> _Your objective_
Please find every line in the entries below that contains the string "dest", and copy it.

> _Data for the task_

+ + + + +

(* ===== verification/Tools.v ===== *)
(** * Tools: byte order, addresses, and the output of a command

    Models [test/endianconv.c] (reversing the bytes of integers),
    [test/htons_is_big.c], [ipConvert.cpp] (an IPv4 address as a number and as
    text) and [ExecuteCMD] of [c_shell.c], on a little-endian machine, which is
    what their makefiles build for. [ntohl] and [htons] reverse the bytes there;
    what [inet_addr] makes of a text is a parameter. *)
From S2P Require Import Prelude.

(** ** Integers in memory *)

(** The [n] bytes of an unsigned integer, the low one first. *)
Fixpoint le_bytes (n : nat) (z : Z) : str :=
  match n with O => [] | S n' => to_char z :: le_bytes n' (z / 256) end.
Fixpoint of_le (s : str) : Z :=
  match s with [] => 0 | c :: s' => uchar c + 256 * of_le s' end%Z.

(** [t = x[i]; x[i] = x[j]; x[j] = t;] *)
Definition swap (i j : nat) (x : str) : option str :=
  a ← x !! i; b ← x !! j; Some (<[j := a]> (<[i := b]> x)).

Definition memrev16 (x : str) : option str := swap 0 1 x.
Definition memrev32 (x : str) : option str := x ← swap 0 3 x; swap 1 2 x.
Definition memrev64 (x : str) : option str := x ← swap 0 7 x; x ← swap 1 6 x; x ← swap 2 5 x; swap 3 4 x.

(** [memrev(&v); return v;] for an integer of [n] bytes. *)
Definition intrev (memrev : str -> option str) (n : nat) (v : Z) : option Z := of_le <$> memrev (le_bytes n v).
Definition intrev16 : Z -> option Z := intrev memrev16 2.
Definition intrev32 : Z -> option Z := intrev memrev32 4.
Definition intrev64 : Z -> option Z := intrev memrev64 8.

(** [main] of [endianconv.c]: what is printed of a buffer that [sprintf] filled. *)
Definition endian_main : list (option str) :=
  (fun memrev : str -> option str => c_str <$> memrev (lit "ciaoroma" ++ NUL :: replicate 23 NUL)) <$> [memrev16; memrev32; memrev64].

(** [htonl] and [htons] of a little-endian machine and back. *)
Definition ntohl (z : Z) : Z := of_le (reverse (le_bytes 4 z)).
Definition htons (z : Z) : Z := of_le (reverse (le_bytes 2 z)).

(** [main] of [htons_is_big.c]: the test of the first byte in memory. *)
Definition htons_is_big (htons : Z -> Z) : str :=
  let tmp := htons 4660%Z in
  match le_bytes 2 tmp with
  | c :: _ => if decide (c = to_char 52%Z) then lit "It's little" else if decide (c = to_char 18%Z) then lit "It's big" else []
  | [] => []
  end.

(** ** Addresses *)

(** [%d] of a byte. *)
Definition decimal (c : ascii) : str := to_string (Z.to_N (uchar c)).
Definition quad (a b c d : ascii) : str := decimal a ++ lit "." ++ decimal b ++ lit "." ++ decimal c ++ lit "." ++ decimal d.

(** [snprintf]: at most [size - 1] bytes and the terminating zero; what is in the
    array before. *)
Definition snprintf (dest : str) (size : nat) (s : str) : str :=
  match size with O => dest | S n => take n s ++ NUL :: drop (S (length (take n s))) dest end.

Definition ddip_int2ip (ip_int : Z) (dest : str) (dest_size : nat) : str :=
  match le_bytes 4 (ntohl ip_int) with
  | [a; b; c; d] => snprintf dest dest_size (quad a b c d)
  | _ => dest
  end.

Section inet_addr.
Context (inet_addr : str -> Z).
Definition ddip_ip2int (ip : str) : Z := ntohl (inet_addr (c_str ip)).
End inet_addr.

(** What the manual says of [inet_addr]: four decimal numbers are the bytes of the
    address in memory. *)
Definition reads_quads (inet_addr : str -> Z) : Prop := forall a b c d, inet_addr (quad a b c d) = of_le [a; b; c; d].

(** ** The output of a command *)

Definition CMD_RESULT_BUF_SIZE : nat := 1024.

+ + + + +

> _Reply_
Definition snprintf (dest : str) (size : nat) (s : str) : str :=
  match size with O => dest | S n => take n s ++ NUL :: drop (S (length (take n s))) dest end.
Definition ddip_int2ip (ip_int : Z) (dest : str) (dest_size : nat) : str :=
  | [a; b; c; d] => snprintf dest dest_size (quad a b c d)
  | _ => dest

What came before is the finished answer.